History Notes - Cohen's shop site identified

20th July 2022

History Notes

 This week seems to have flown past. Thank you to the people who told us where Cohen’s shop was – John Cohen had his shop in a building on the southern end of the mall – I had not realised that there were two shops in the mall space. The northern shop was a baker that got burnt out in 1898 and then rebuilt and then later Tony Hungerford and Eric Grills were there before it was removed to make way for the current mall.

The main street book is progressing into quite a volume of information – it will no doubt be read and commented on again before it is finally ready for purchase. Can anyone tell us who Bird & Williams were? I have been checking some old directories and all I have found is George Bird, labourer, and F J Williams, farmer, under Barraba in 1878/9. Bird and Williams was an early store but we don’t know anymore apart from a John F Williams who died in 1896 without any information. He does not belong to the C G Williams family.

It is sometime since I have looked at the directories which date back to 1872 when Jessie Cameron, innkeeper, Queen Street, was the only entry apart from two shopkeepers – John Fletcher and Edward Newton.

Three years later Dr Faddy, William Muir, blacksmith, C J Russell, storekeeper, James Salter, innkeeper, Peter Sinclair, pound keeper, were also listed. Five years later (1890) there were seventeen business people listed.

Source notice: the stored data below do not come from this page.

(** A consensus message of a peer is posted to the core exactly when its
    hash is not known, and the same message from any peer is not posted
    again right after. *)
Theorem HandleMsg_posts_once (known_Add : gset Hash -> Hash -> gset Hash)
    (recent_Add : gmap recent_key (gset Hash) -> recent_key -> gset Hash -> gmap recent_key (gset Hash))
    (Deserialize : bytes -> option bytes) (HashBytes : bytes -> Hash)
    (addr addr' : Address) (payload payload' data : bytes) (st st1 : PeerState)
    (r : bool * option PeerError) (o : list PeerOutput) :
  (forall s h, h ∈ known_Add s h) ->
  ps_coreStarted st = true -> Deserialize payload = Some data -> Deserialize payload' = Some data ->
  HandleMsg known_Add recent_Add Deserialize HashBytes addr bftMsg payload st = Some (r, st1, o) ->
  (o = if bool_decide (HashBytes data ∈ ps_knownMessages st) then [] else [PostMessage data])
  /\ exists st2, HandleMsg known_Add recent_Add Deserialize HashBytes addr' bftMsg payload' st1
       = Some ((true, None), st2, []).
Proof.
  intros Hadd Hst Hd Hd' Hrun.
  destruct (decide (HashBytes data ∈ ps_knownMessages st)) as [Hk|Hk].
  - rewrite bool_decide_true by done. unfold HandleMsg in Hrun.
    change (bftMsg =? bftMsg) with true in Hrun. cbv iota in Hrun. unfold go_bind, go_get in Hrun.
    rewrite Hst, Hd in Hrun. cbn [negb] in Hrun. rewrite bool_decide_true in Hrun by done.
    unfold remember, go_modify, go_ret in Hrun. cbn in Hrun.
    assert (Hst1 : o = [] /\ ps_coreStarted st1 = true
      /\ ps_knownMessages st1 = ps_knownMessages st)
      by (destruct (ps_recentMessages st !! _); by simplify_eq).
    destruct Hst1 as (-> & ? & Heq). split; [done|]. eapply HandleMsg_known; [done|done|by rewrite Heq].
  - rewrite bool_decide_false by done. unfold HandleMsg in Hrun.
    change (bftMsg =? bftMsg) with true in Hrun. cbv iota in Hrun. unfold go_bind, go_get in Hrun.
    rewrite Hst, Hd in Hrun. cbn [negb] in Hrun. rewrite bool_decide_false in Hrun by done.
    unfold remember, know, go_emit, go_bind, go_modify, go_ret in Hrun. cbn in Hrun.
    assert (Hst1 : o = [PostMessage data] /\ ps_coreStarted st1 = true
      /\ ps_knownMessages st1 = known_Add (ps_knownMessages st) (HashBytes data))
      by (destruct (ps_recentMessages st !! _); by simplify_eq).
    destruct Hst1 as (-> & ? & Heq). split; [done|].
    eapply HandleMsg_known; [done|done|rewrite Heq; apply Hadd].
Qed.

Lemma HandleMsg_posts_once_witness :
  exists st1 st2, let known_Add := fun (s : gset Hash) h => {[h]} ∪ s in
    let recent_Add := fun m (k : recent_key) (v : gset Hash) => <[k := v]> m in
    HandleMsg known_Add recent_Add Some (fun b => b) [1] bftMsg [5] (mkPeerState true ∅ ∅)
      = Some ((true, None), st1, [PostMessage [5]])
    /\ HandleMsg known_Add recent_Add Some (fun b => b) [2] bftMsg [5] st1
      = Some ((true, None), st2, []).
Proof.
  eexists.
  destruct (HandleMsg_posts_once (fun (s : gset Hash) h => {[h]} ∪ s)
    (fun m k v => <[k := v]> m) Some (fun b => b) [1] [2] [5] [5] [5] (mkPeerState true ∅ ∅)
    (mkPeerState true {[ByAddr [1] := {[[5]]}]} {[[5]]}) (true, None) [PostMessage [5]])
    as [_ [st2 Hrun]].
  - intros s h. apply elem_of_union_l, elem_of_singleton. reflexivity.
  - reflexivity.
  - reflexivity.
  - reflexivity.
  - vm_compute. reflexivity.
  - exists st2. split; [vm_compute; reflexivity|]. exact Hrun.
Defined.
(* ===== verification/BftProofs.v ===== *)
(** * Correctness of the BFT consensus core

    The invariant of a node between two events, and what every handler keeps:
    no nil dereference, the view never goes back, the messages counted in a
    round all agree with the proposal of the round and come from distinct
    verifiers, and a block is committed only on a quorum of them. *)

From Stdlib Require Import ZArith Lia.
From S2P Require Import Prelude Common GoHeap Verifier BftTypes BftCore.

Open Scope Z_scope.
Open Scope go_scope.

(** ** Views *)

Definition view_le (v v' : View) : Prop :=
  v_Sequence v < v_Sequence v' \/ (v_Sequence v = v_Sequence v' /\ v_Round v <= v_Round v').

Lemma big_Cmp_spec x y :
  (x < y /\ big_Cmp x y = -1) \/ (x = y /\ big_Cmp x y = 0) \/ (y < x /\ big_Cmp x y = 1).
Proof. unfold big_Cmp. destruct (Z.ltb_spec x y), (Z.ltb_spec y x); lia. Qed.

Lemma View_Cmp_le v v' : 0 <= View_Cmp v' v <-> view_le v v'.
Proof.
  unfold View_Cmp, view_le.
  destruct (big_Cmp_spec (v_Sequence v') (v_Sequence v)) as [[? ->]|[[? ->]|[? ->]]];
    destruct (big_Cmp_spec (v_Round v') (v_Round v)) as [[? ->]|[[? ->]|[? ->]]]; cbn; lia.
Qed.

The directories in the early days mostly listed the big property owners rather than those in business. There was one exception in Grevelle’s Directory in 1872 where there are three foolscap pages of names covering the Cobbadah area. Included in this are all the persons living on a property instead of just the owner eg, there are nine Arndell family members at Rocky Creek. Six members of the Crowley family are listed at Dunnee which really should be Cobbadah Station and another six – Bridgers – are listed at the Cobbadah Post Office which is not correct as three were actually at Cobbadah Station at the time.

One of the most interesting parts of this list is the miners at Top Bingara. There were a lot of Chinese and their names – Ah Tin, Ah Tong, Ah Vat, Ah Vee for example, read like a piano lesson and must have tested the postmaster as well as the mining licence inspectors. Not all the Chinese were miners as some were listed as gardeners and shepherds. Ah Vee was actually a butcher and another, See Ah, was a bootmaker, probably doing better than the actual miners on the field.